I feel my children are always cold. All the overdressed Asian children on the playground hint at perhaps it’s an Asian thing. As soon as the temperature drops below 72, I want to see everyone in socks and an extra layer. It’s not uncommon to see me tackling my children and forcing them to put on a jacket OR threatening them in numerous ways if they don’t put on their socks. I’ve lost my temper more than once with my nanny or husband as I yell, “The children’s hands are freezing!” Getting dressed in the morning has devolved into something that I do to the children. I know they can dress themselves, I have videos of them doing it that you’ve seen, but for some reason, they just won’t do it anymore. Recently, there is more struggle in our house over putting on clothes than anything else.

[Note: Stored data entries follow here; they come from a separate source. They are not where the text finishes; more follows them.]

Lemma starmap_trace_ok self choice_args :
  Forall (event_ok E self) (io_trace (starmap E self choice_args)).
Proof. rewrite starmap_trace. apply mapstar_trace_ok. Qed.

Lemma scan_trace_ok self paths :
  Forall (event_ok E self) (io_trace (scan E self paths)).
Proof.
  rewrite scan_eq. destruct (scan_rules self) as [|r0 rules] eqn:Hr.
  { constructor. }
  destruct paths as [|p0 paths]; [constructor|]. rewrite <- Hr.
  rewrite io_trace_bind, io_trace_lift, io_result_lift, app_nil_l.
  destruct (validate_rules _); [constructor|].
  rewrite io_trace_bind, io_trace_lift, io_result_lift, app_nil_l.
  destruct (build_choice_args _ _ _) as [|args]; [constructor|].
  rewrite io_trace_bind. apply Forall_app. split.
  { apply starmap_trace_ok. }
  destruct (io_result _) as [|results]; [constructor|].
  rewrite io_trace_bind, io_trace_lift, io_result_lift, app_nil_l.
  destruct (add_finding _ _ _); constructor.
Qed.

Lemma scan_nonempty self paths :
  scan_rules self ≠ [] → paths ≠ [] →
  scan E self paths =
  (io_lift (validate_rules (scan_rules self));;
   choice_args ← io_lift (build_choice_args self paths (scan_rules self));
   results ← starmap E self choice_args;
   fs ← io_lift (add_finding E (findings self) results);
   mret (Some fs, set_findings self fs)).
Proof.
  intros Hr Hp. rewrite scan_eq.
  destruct (scan_rules self); [done|]. by destruct paths.
Qed.
(** * bookodav: the request handlers of [src/handlers.js]

    A shallow embedding of the six Worker handlers (delete, bulk upload, get,
    put, WebDAV listing, cache dump) and the properties of the specification
    that concern them.

    Representation choices.
    - A JavaScript string is represented by the bytes of its UTF-8 encoding
      (Rocq's [string]).  Every string operation the handlers use searches
      for, or cuts at, an ASCII character ('/', '.', '%'), so it commutes
      with the encoding; indices ([lastIndexOf]) are only ever fed back to
      [substring] on the same string.
    - A JavaScript exception is the [Throw] completion carrying the error's
      [message].
    - [env.MY_BUCKET] is an interface ([Bucket]) over an abstract store
      state; [ctx.waitUntil] appends to the list of pending background
      tasks of the request. *)

From Stdlib Require Import ZArith NArith Ascii DecimalString.
From stdpp Require Import base option list strings gmap.

Local Open Scope Z_scope.

(** ** Completions

    A call either returns a value or throws an error with a message. *)

Inductive completion (A : Type) : Type :=
| Normal (a : A)
| Throw (message : string).
Arguments Normal {A} a.
Arguments Throw {A} message.

(** ** JavaScript string primitives *)

Module JS.

(** [s.startsWith(t)] *)
Fixpoint startsWith (s t : string) {struct t} : bool :=
  match t with
  | EmptyString => true
  | String b t' =>
      match s with
      | EmptyString => false
      | String a s' => if Ascii.eqb a b then startsWith s' t' else false
      end
  end.

(** [s.includes(t)] *)
Fixpoint includes (s t : string) : bool :=
  match s with
  | EmptyString => startsWith EmptyString t
  | String _ s' => startsWith s t || includes s' t
  end.

(** [s.endsWith(t)] *)
Definition endsWith (s t : string) : bool :=
  startsWith (String.rev s) (String.rev t).

(** [s.slice(1)] *)
Definition slice1 (s : string) : string :=
  match s with
  | EmptyString => EmptyString
  | String _ s' => s'
  end.

(** [s.slice(0, -1)] *)
Fixpoint slice0m1 (s : string) : string :=
  match s with
  | EmptyString => EmptyString
  | String a s' =>
      match s' with
      | EmptyString => EmptyString
      | String _ _ => String a (slice0m1 s')
      end
  end.
Lemma IntCompare_trans (a b c : Z) :
  IntCompare a b = -1 -> IntCompare b c = -1 -> IntCompare a c = -1.
Proof.
  unfold IntCompare.
  destruct (Z.gtb_spec a b), (Z.ltb_spec a b), (Z.gtb_spec b c),
    (Z.ltb_spec b c), (Z.gtb_spec a c), (Z.ltb_spec a c); lia.
Qed.

Lemma IntCompare_zero (a b c : Z) :
  IntCompare a b = 0 -> IntCompare a c = IntCompare b c.
Proof.
  unfold IntCompare.
  destruct (Z.gtb_spec a b), (Z.ltb_spec a b); try lia.
  intros _. now replace b with a by lia.
Qed.

Lemma IntEquals_trans (a b c : Z) :
  IntEquals a b = true -> IntEquals b c = true -> IntEquals a c = true.
Proof. unfold IntEquals. rewrite !Z.eqb_eq. congruence. Qed.

Lemma Compare_range_witness :
  FieldList_Compare IntCompare [mkField "a" 1] [mkField "a" 5] = Returned (-1)
  \/ FieldList_Compare IntCompare [mkField "a" 1] [mkField "a" 5] = Returned 0
  \/ FieldList_Compare IntCompare [mkField "a" 1] [mkField "a" 5] = Returned 1.
Proof. apply (Compare_range IntCompare IntCompare_range). Defined.

Lemma Less_strict_order_witness :
  FieldList_Less IntCompare [mkField "a" 1] [mkField "a" 1] = Returned false
  /\ FieldList_Less IntCompare [mkField "b" 1] [mkField "a" 2; mkField "c" 0]
     = Returned false
  /\ FieldList_Less IntCompare [mkField "a" 1] [mkField "b" 1]
     = Returned true.
Proof.
  pose proof (Less_strict_order IntCompare
                IntCompare_opp IntCompare_trans IntCompare_zero)
    as (Hirr & Hasym & Htr).
  split; [apply Hirr|]. split.
  - apply Hasym. reflexivity.
  - apply (Htr _ [mkField "a" 2; mkField "c" 0]); reflexivity.
Defined.

Lemma Less_Equals_trichotomy_witness :
  (FieldList_Less IntCompare [mkField "a" 1] [mkField "a" 1; mkField "b" 2]
   = Returned true
   /\ FieldList_Equals IntEquals [mkField "a" 1] [mkField "a" 1; mkField "b" 2]
      = Returned false
   /\ FieldList_Less IntCompare [mkField "a" 1; mkField "b" 2] [mkField "a" 1]
      = Returned false)
  \/ (FieldList_Less IntCompare [mkField "a" 1] [mkField "a" 1; mkField "b" 2]
      = Returned false
      /\ FieldList_Equals IntEquals
           [mkField "a" 1] [mkField "a" 1; mkField "b" 2]
         = Returned true
      /\ FieldList_Less IntCompare
           [mkField "a" 1; mkField "b" 2] [mkField "a" 1]
         = Returned false)
  \/ (FieldList_Less IntCompare [mkField "a" 1] [mkField "a" 1; mkField "b" 2]
      = Returned false
      /\ FieldList_Equals IntEquals
           [mkField "a" 1] [mkField "a" 1; mkField "b" 2]
         = Returned false
      /\ FieldList_Less IntCompare
           [mkField "a" 1; mkField "b" 2] [mkField "a" 1]
         = Returned true).
Proof.
  apply (Less_Equals_trichotomy IntCompare IntEquals
           IntCompare_range IntCompare_opp IntEquals_IntCompare).
Defined.

Lemma same_names_when_equal_witness :
  map Field_Name [mkField "a" 1; mkField "b" 2]
  = map Field_Name [mkField "a" 1; mkField "b" 2].
Proof.
  apply (same_names_when_equal IntCompare IntEquals).
  left. reflexivity.
Defined.

Lemma Compare_first_difference_witness :
  FieldList_Compare IntCompare
    [mkField "a" 1; mkField "b" 2; mkField "z" 0]
    [mkField "a" 1; mkField "c" 2]
  = Returned (strings_Compare "b" "c")
  /\ FieldList_Compare IntCompare
       [mkField "a" 1; mkField "b" 7]
       [mkField "a" 1; mkField "b" 2; mkField "c" 3]
     = Returned (IntCompare 7 2).
Proof.
  assert (Forall2 (fun p q : Field Z =>
                     Field_Name p = Field_Name q
                     /\ IntCompare (Field_Value p) (Field_Value q) = 0)
            [mkField "a" 1] [mkField "a" 1]) as HP
    by (repeat constructor).
  split.
  - apply (proj1 (Compare_first_difference IntCompare
                    [mkField "a" 1] [mkField "a" 1]
                    (mkField "b" 2) (mkField "c" 2) [mkField "z" 0] [] HP)).
    discriminate.
  - apply (proj2 (Compare_first_difference IntCompare
                    [mkField "a" 1] [mkField "a" 1]
                    (mkField "b" 7) (mkField "b" 2) [] [mkField "c" 3] HP)).
    + reflexivity.
    + discriminate.
Defined.

Lemma Equals_returns_witness :
  exists r : bool,
    FieldList_Equals IntEquals [mkField "a" 1] [mkField "a" 1; mkField "b" 2]
    = Returned r
    /\ r = false.
Proof.
  destruct (Equals_returns IntEquals
              [mkField "a" 1] [mkField "a" 1; mkField "b" 2])
    as (r & Hr & Hlen).
  exists r. split; [exact Hr|]. apply Hlen. simpl. lia.
Defined.

Lemma Equals_equivalence_witness :
  FieldList_Equals IntEquals [mkField "a" 1] [mkField "a" 1] = Returned true
  /\ FieldList_Equals IntEquals [mkField "a" 1] [mkField "b" 1]
     = FieldList_Equals IntEquals [mkField "b" 1] [mkField "a" 1]
  /\ FieldList_Equals IntEquals [mkField "a" (1 + 1)] [mkField "a" (2 + 0)]
     = Returned true.
Proof.
  pose proof (Equals_equivalence IntEquals Z.eqb_refl Z.eqb_sym IntEquals_trans)
    as (Hrefl & Hsym & Htrans).
  split; [apply Hrefl|]. split; [apply Hsym|].
  apply (Htrans _ [mkField "a" 2]); reflexivity.
Defined.

Lemma Sort_canonical_witness :
  FieldList_Sort [mkField "b" 2; mkField "c" 3; mkField "a" 1]
  = FieldList_Sort [mkField "c" 3; mkField "a" 1; mkField "b" 2]
  /\ FieldList_Compare IntCompare
       (FieldList_Sort [mkField "b" 2; mkField "c" 3; mkField "a" 1])
       (FieldList_Sort [mkField "c" 3; mkField "a" 1; mkField "b" 2])
     = Returned 0
  /\ FieldList_Equals IntEquals
       (FieldList_Sort [mkField "b" 2; mkField "c" 3; mkField "a" 1])
       (FieldList_Sort [mkField "c" 3; mkField "a" 1; mkField "b" 2])
     = Returned true.
Proof.
  apply (Sort_canonical IntCompare IntEquals IntCompare_refl Z.eqb_refl).
  - simpl. repeat constructor; simpl; intuition discriminate.
  - apply (Permutation_cons_append
             [mkField "c" 3; mkField "a" 1] (mkField "b" 2)).
Defined.

Lemma FromJSON_arrival_order_witness :
  FieldListFromJSON PlainCodec 3
    ["{"; quote; "a"; quote; ":"; quote; "x"; quote; ",";
     quote; "a"; quote; ":"; quote; "y"; quote; "}"]%char
  = Returned ([mkField "a" "x"%string; mkField "a" "y"%string], None).
Proof.
  apply (FromJSON_arrival_order PlainCodec _
           [([quote; "a"; quote], [quote; "x"; quote]);
            ([quote; "a"; quote], [quote; "y"; quote])]%char).
  - repeat (eapply reads_token; [reflexivity|]).
    eapply reads_EOF. reflexivity.
  - repeat (constructor;
            [split; [reflexivity | eexists; split; reflexivity]|]).
    constructor.
  - simpl. lia.
Defined.

Lemma FromJSON_dangling_key_witness :
  FieldListFromJSON PlainCodec 2
    ["{"; quote; "a"; quote; ":"; quote; "x"; quote; ",";
     quote; "b"; quote; "}"]%char
  = Returned ([], Some (error_of "unexpected EOF")).
Proof.
  apply (FromJSON_dangling_key PlainCodec _
           [([quote; "a"; quote], [quote; "x"; quote])]%char
           [quote; "b"; quote]%char
           [mkField "a" "x"%string]).
  - repeat (eapply reads_token; [reflexivity|]).
    eapply reads_EOF. reflexivity.
  - repeat (constructor;
            [split; [reflexivity | eexists; split; reflexivity]|]).
    constructor.
  - simpl. lia.
Defined.

Lemma ToJSON_object_text_witness :
  FieldListToJSON PlainCodec
    [mkField "b" "x"%string; mkField "a" "y"%string] ["#"%char]
  = ("#"%char
       :: object_text [([quote; "b"; quote], [quote; "x"; quote]);
                       ([quote; "a"; quote], [quote; "y"; quote])]%char,
     None).
Proof.
  apply (proj1 (ToJSON_object_text PlainCodec
                  [mkField "b" "x"%string; mkField "a" "y"%string]
                  ["#"%char])).
  repeat (constructor; [split; reflexivity|]). constructor.
Defined.

Lemma ToJSON_first_error_witness :
  snd (FieldListToJSON PlainCodec
         [mkField "a" "x"%string; mkField "b" "y:z"%string;
          mkField "c" "w"%string] [])
  = Some (error_of "unsupported character").
Proof.
  apply (ToJSON_first_error PlainCodec
           [mkField "a" "x"%string]
           [([quote; "a"; quote], [quote; "x"; quote])]%char
           (mkField "b" "y:z"%string) [mkField "c" "w"%string] []).
  - repeat (constructor; [split; reflexivity|]). constructor.
  - right. exists [quote; "b"; quote]%char, []. split; reflexivity.
Defined.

Two days ago, my friend Brenda and her five-year-old daughter, Gerren, came to stay with us. We were all getting ready to go out when I saw Gerren walk outside only to come back in. She said, “It’s cold outside. I’m going to put on my coat.” Speechless, I looked at Brenda, who explained that she has never forced Gerren to put on a coat. “She knows when she’s hot or cold,” Brenda said matter-of-factly.
I then called my cousin, Daisy, for advice. She said three words: “Trust. Your. Children.”

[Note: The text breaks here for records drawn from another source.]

(** The error threshold along the runs of the engine, in which [wg.Done()]
    and [OnError()] of a failed push are one step ([EvPush]) and the
    goroutine that waits for the wait group does not run between them. A
    pipe of a reachable instance runs (it is not stopped) and the threshold
    [T] is at least 1. Its error counter is the
    number of its failed deliveries, and each failed delivery adds one to
    it. When a failed delivery brings the number of consecutive failures to
    [T], the pipe is flagged stopped and with-errors; the flags stay as
    they are whatever follows; and when the wait group is at zero and
    [cleanup] runs, the status of the campaign is set to paused in the
    Store and one notification, of the pause, is sent. *)
Lemma error_threshold_pauses (t : tenantInstanceManager) (a : nat) (p : tenantPipe) :
  reachable t →
  1 ≤ TenantMaxSendErrors (cfg t) < two63 →
  objs t !! a = Some p →
  stopped p = false →
  errors p = uint64 (cnt (isFailed a) (trace t)) ∧
  ∀ k msg,
    inflight t !! k = Some (msg, Pushing) → msgPipe msg = Some a →
    ∃ p', objs (step (EvPush k true) t) !! a = Some p' ∧
      errors p' = uint64 (errors p + 1) ∧
      cnt (isFailed a) (trace (step (EvPush k true) t))
      = cnt (isFailed a) (trace t) + 1 ∧
      (TenantMaxSendErrors (cfg t) ≤ failRun a (trace (step (EvPush k true) t)) →
       stopped p' = true ∧ withErrors p' = true ∧
       ∀ evs, ∃ p'',
         objs (exec evs (step (EvPush k true) t)) !! a = Some p'' ∧
         stopped p'' = true ∧ withErrors p'' = true ∧
         (waiter p'' = true → wgCounter (wg p'') = 0 →
          ∀ resp st,
            let t1 := exec evs (step (EvPush k true) t) in
            let t2 := step (EvWait a resp) t1 in
            added t1 t2
            = [Cleanup a;
               UpdateTenantCampaignCounts (tenantID p'') (campID (camp p'')) 0
                 (sent p'') (int64 (lastID p''));
               UpdateTenantCampaignStatus (tenantID p'') (campID (camp p''))
                 CampaignStatusPaused;
               fnNotify (tenantID p'') (campID (camp p'')) CampaignStatusPaused
                 "Too many errors"] ∧
            foldl storeStatus st (added t1 t2) !! (tenantID p'', campID (camp p''))
            = Some CampaignStatusPaused ∧
            cnt isNotify (added t1 t2) = 1)).
Proof.
  intros Hr HT Hobj Hrun.
  destruct (error_threshold_cumulative t a p Hr HT Hobj Hrun) as (E1 & Hlt & Hflag).
  split; [done|]. intros k msg Hk Hm.
  destruct (workerPush_failed t k msg a p Hk Hm Hobj) as [Hobj' Htr].
  set (t' := step (EvPush k true) t) in *.
  set (T := TenantMaxSendErrors (cfg t)) in *.
  exists (workerPushed T true p). split; [done|].
  assert (HT1 : (T <? 1) = false) by (apply Z.ltb_ge; lia).
  split.
  { unfold workerPushed. rewrite OnError_errors, HT1. done. }
  assert (Hcnt : cnt (isFailed a) (trace t') = cnt (isFailed a) (trace t) + 1).
  { rewrite Htr, cnt_app. simpl. rewrite bool_decide_eq_true_2 by done. lia. }
  split; [done|]. intros Hrun'.
  pose proof (failRun_le_failed a (trace t')) as Hle.
  destruct (Hflag ltac:(lia)) as [Hs Hw].
  split; [done|]. split; [done|]. intros evs.
  destruct (flagsKept_exec evs t' a _ Hobj' Hs) as (p'' & Hp'' & Hs'' & Hw'').
  exists p''. split; [done|]. split; [done|]. split; [congruence|].
  intros Hwait Hzero resp st t1 t2.
  assert (E : added t1 t2
    = [Cleanup a;
       UpdateTenantCampaignCounts (tenantID p'') (campID (camp p'')) 0
         (sent p'') (int64 (lastID p''));
       UpdateTenantCampaignStatus (tenantID p'') (campID (camp p''))
         CampaignStatusPaused;
       fnNotify (tenantID p'') (campID (camp p'')) CampaignStatusPaused
         "Too many errors"]).
  { unfold t2. simpl. rewrite (waitIter_fires a resp t1 p'') by done.
    apply (cleanup_added_withErrors a p'' resp (updPipe a (set_waiter false) t1)).
    congruence. }
  rewrite E. split; [done|]. split; [|done]. simpl. apply lookup_insert_eq.
Qed.

(** The first of the two messages being pushed in [exRunning] has failed;
    the threshold of the example is 2. *)
Definition exFailedOnce : tenantInstanceManager :=
  exec [EvAddMessenger "email"; EvScan (Some [exDue]);
        EvRun (Some [exSub 5; exSub 10; exSub 11]); EvRecv; EvRecv;
        EvPush 0 true]
       (createTenantInstance 7 exConfig 0).

Lemma error_threshold_pauses_witness :
  ∃ p, objs exFailedOnce !! 0%nat = Some p ∧ stopped p = false ∧ errors p = 1 ∧
  ∃ p', objs (step (EvPush 0 true) exFailedOnce) !! 0%nat = Some p' ∧
        errors p' = uint64 (errors p + 1) ∧
        stopped p' = true ∧ withErrors p' = true.
Proof.
  assert (Hr : reachable exFailedOnce).
  { exists 7, exConfig, 0. eexists. reflexivity. }
  assert (ET : TenantMaxSendErrors (cfg exFailedOnce) = 2)
    by (vm_compute; reflexivity).
  assert (HT : 1 ≤ TenantMaxSendErrors (cfg exFailedOnce) < two63)
    by (rewrite ET; unfold two63; lia).
  eexists. split; [vm_compute; reflexivity|].
  split; [reflexivity|]. split; [reflexivity|].
  destruct (error_threshold_pauses exFailedOnce 0%nat _ Hr HT
              ltac:(vm_compute; reflexivity) eq_refl) as [_ H].
  destruct (H 0%nat _ ltac:(vm_compute; reflexivity) eq_refl)
    as (p' & H1 & H2 & _ & H4).
  assert (ER : failRun 0 (trace (step (EvPush 0 true) exFailedOnce)) = 2)
    by (vm_compute; reflexivity).
  destruct (H4 ltac:(rewrite ET, ER; lia)) as (Hs & Hw & _).
  exists p'. repeat split; assumption.
Defined.

(** *** The end of a failed push, call by call

    When [Push] has returned an error, [worker] calls [msg.pipe.wg.Done()]
    and then [msg.pipe.OnError()]. [workerDone] is the first call and
    [workerOnError] the second, for the message in flight at position [k];
    between the two any other goroutine can take its turn, the one that
    waits for the wait group of the pipe among them. *)
Definition workerDone (k : nat) (t : tenantInstanceManager) : tenantInstanceManager :=
  match inflight t !! k with
  | Some (msg, Pushing) =>
      match msgPipe msg with
      | None => t
      | Some a =>
          match objs t !! a with
          | None => t
          | Some _ =>
              emit (Dequeue a Failed) (updPipe a (λ p, set_wg (wgDone (wg p)) p) t)
          end
      end
  | _ => t
  end.
(** * WebSocket factory of the Hyperliquid SDK transport layer

    A shallow embedding of [src/transports/websocket/_websocket_factory.ts]
    and the properties its specification states.

    The file has two halves that share nothing but the completion type:

    - the environment probe [getWebSocketEnvironmentInfo], over the
      plain-data fragment of JavaScript values it inspects
      ([globalThis.process.versions.node]) and the built-ins it calls
      ([typeof], [&&], [?.], [!!], [String.prototype.split], [parseInt]),
      which module [Js] gives;
    - the constructor wrapper, in section [Factory].  The [ws] library is
      external, so its constructor, the handles it returns and the values it
      throws are section variables; the error class and the two factory
      functions are written over them.

    Strings are sequences of code units below 256. *)

From Stdlib Require Import ZArith String Ascii List Bool Lia.
From stdpp Require Import gmap strings.
Import ListNotations.

Local Open Scope string_scope.
Local Open Scope Z_scope.

(** ** Completions

    A JavaScript evaluation either completes normally with a value or
    abruptly with a thrown one.  The type of thrown values is a parameter:
    the probe can only raise engine errors, the factory only its own error
    objects. *)

Inductive Completion (E A : Type) : Type :=
| Normal (a : A)
| Throw (e : E).
Arguments Normal {E A} a.
Arguments Throw {E A} e.

#[global] Instance completion_ret {E} : MRet (Completion E) :=
  fun A a => Normal a.

(** Sequencing: an abrupt completion skips the rest, which gives stdpp's
    [x ← c; k] the meaning of two statements in a row. *)
#[global] Instance completion_bind {E} : MBind (Completion E) :=
  fun A B k c =>
    match c with
    | Normal a => k a
    | Throw e => Throw e
    end.

(** Code that also acts on the world outside threads a state of type [W]
    through its completions. *)
Definition Eff (W E A : Type) : Type := W -> Completion E A * W.

Definition throw {W E A} (e : E) : Eff W E A := fun w => (Throw e, w).

(** [try { body } catch (error) { handler }]: the handler receives the thrown
    value, runs in the state the body left, and may throw in its turn. *)
Definition try_catch {W E E' A} (body : Eff W E A) (handler : E -> Eff W E' A)
  : Eff W E' A :=
  fun w =>
    match body w with
    | (Normal a, w') => (Normal a, w')
    | (Throw e, w') => handler e w'
    end.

I was ready for a change. I told my husband and nanny that from now on, we would ask the children one time in the morning (which is when the house at its coldest) if they wanted to put on warmer clothes, if they say no, we would not force them. And before going out, we would not dress any of the children for them. If someone was not dressed by the time we were ready to go out to play, then an adult would stay home with that child. I then explained all of this to the children, who looked at me and nodded.
The next morning, while I hung out in my cashmere sweater and wool socks, Mackenzie decided that she wanted to be naked. This lasted for three hours. Brooke wore one thin layer the entire day. I kept my promise and said nothing. Before we went out, I said to them very calmly, “Mama is going to get ready right now. After I’m done, I’m going to the park. If you want to come, then you need to change into these clothes. If you do not have your clothes on by the time I’m ready, you will stay home with Ayi (our nanny).” They got distracted a couple times, but with one quick reminder from me and another from their nanny, they proactively dressed themselves from head to toe.

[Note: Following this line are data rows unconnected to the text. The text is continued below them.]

(** X11: what a run that returns no error does with a fetched row.  A
    row that no entry matches receives one call, the Delete of the row as
    it was fetched.  A row matched by an entry receives no call when the
    record built for the entry has its fields, and one call when it has
    not: the Update carrying the internal ID of the row and the built
    fields. *)
Theorem fate_of_a_fetched_row opts issues (r : R) cache0 cs0 :
  BaseID opts ≠ "" → Token opts ≠ "" →
  fetchTables opts tableKinds r NewDB = (cache0, cs0, None) →
  let out :=
    airtableSync tableKinds mapRange ToRecord FilterByTargets opts (inr issues) r in
  out_err out = None →
  ∀ kind idx rec0, kind ∈ tableKinds → cache0 kind !! idx = Some rec0 →
    ((∀ id f, desired opts issues kind !! id = Some f →
        fst <$> findIdx (cache0 kind) id ≠ Some idx) →
     ∃ e, callsAt kind idx (out_calls out) = [CallDelete kind idx rec0 e])
    ∧ (∀ id f b, desired opts issues kind !! id = Some f →
         (kind, f, b) ∈ built (desired opts issues) cache0 →
         fst <$> findIdx (cache0 kind) id = Some idx →
         if decide (Rec.Fields rec0 = Rec.Fields b)
         then callsAt kind idx (out_calls out) = []
         else ∃ e, callsAt kind idx (out_calls out)
                   = [CallUpdate kind idx
                        (Rec.mk (Rec.ID rec0) (Rec.Fields b) StateChanged) e]).
Proof.
  intros Hbase Htoken Hfetch out Herr kind idx rec0 Hkind Hidx. split.
  { by eapply unmatched_row_deleted. }
  intros id f b Hf Hb Hfind.
  pose proof (collectFeatures_key (FilterByTargets issues (Targets opts))) as Hkeys.
  pose proof (computeFields_classified tableKinds mapRange ToRecord
                tableKinds_NoDup mapRange_perm (desired opts issues) cache0
                Hkeys ToRecord_fieldID) as [_ _ Hhit _ _].
  assert (Hcu : (classified (desired opts issues) cache0).1 kind !! idx
                = Some (staged rec0 b)).
  { apply (Hhit (kind, f, b) kind idx rec0 Hb); [|done].
    split; [done|]. simpl. by rewrite (Hkeys _ _ _ Hf). }
  destruct (sync_at _ _ _ _ _ _ _ _ Hbase Htoken Hfetch Herr Hkind Hcu) as [e He].
  fold out in He. unfold callFor, staged in He.
  destruct (decide (Rec.Fields rec0 = Rec.Fields b)); simpl in He; [done|].
  by exists e.
Qed.

(** X12: the classification stops at the first cached record of an
    ExternalID, so a row that repeats the ExternalID of an earlier row of
    its table is matched by no entry: a run that returns no error
    deletes it. *)
Theorem duplicate_rows_are_deleted opts issues (r : R) cache0 cs0 :
  BaseID opts ≠ "" → Token opts ≠ "" →
  fetchTables opts tableKinds r NewDB = (cache0, cs0, None) →
  let out :=
    airtableSync tableKinds mapRange ToRecord FilterByTargets opts (inr issues) r in
  out_err out = None →
  ∀ kind i j rec rec', kind ∈ tableKinds → (i < j)%nat →
    cache0 kind !! i = Some rec → cache0 kind !! j = Some rec' →
    GetFieldID rec = GetFieldID rec' →
    ∃ e, callsAt kind j (out_calls out) = [CallDelete kind j rec' e].
Proof.
  intros Hbase Htoken Hfetch out Herr kind i j rec rec' Hkind Hij Hi Hj Hsame.
  eapply unmatched_row_deleted; try done.
  intros id f _ Hfind.
  destruct (findIdx (cache0 kind) id) as [[idx rec1]|] eqn:Hfound; [|done].
  simpl in Hfind. injection Hfind as ->.
  unfold findIdx in Hfound. apply list_find_Some in Hfound as (Hj' & Hid & Hfirst).
  rewrite Hj in Hj'. injection Hj' as <-.
  apply (Hfirst i rec Hi Hij). by rewrite Hsame.
Qed.

End Rows.

Lemma driftedStore_wf : wfStore driftedStore.
Proof. apply wfStore_check. compute_done. Defined.

Lemma driftedStore_fetched :
  fetchTables exOpts dependencyOrder driftedStore NewDB
  = ((fetchTables exOpts dependencyOrder driftedStore NewDB).1.1,
     (fetchTables exOpts dependencyOrder driftedStore NewDB).1.2, None).
Proof. by vm_compute. Defined.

It turns out I was the one who needed to change. I was responsible for creating the power struggle because I thought I knew better. I was forcing them to put on clothes because I didn’t want them to get sick. I let go of those fears and trusted that they know best whether they are hot or cold. As I’m writing this one week later, we’ve had no struggle over clothing (and no one is sick). I’m still in shock over how smoothly things are going in this regard.
If right now, you and your children are struggling over something, stop looking at what’s wrong with them. It is YOU that needs to do the changing. And when you do, so will they.
For those of you with young children: Peace. Is. Possible.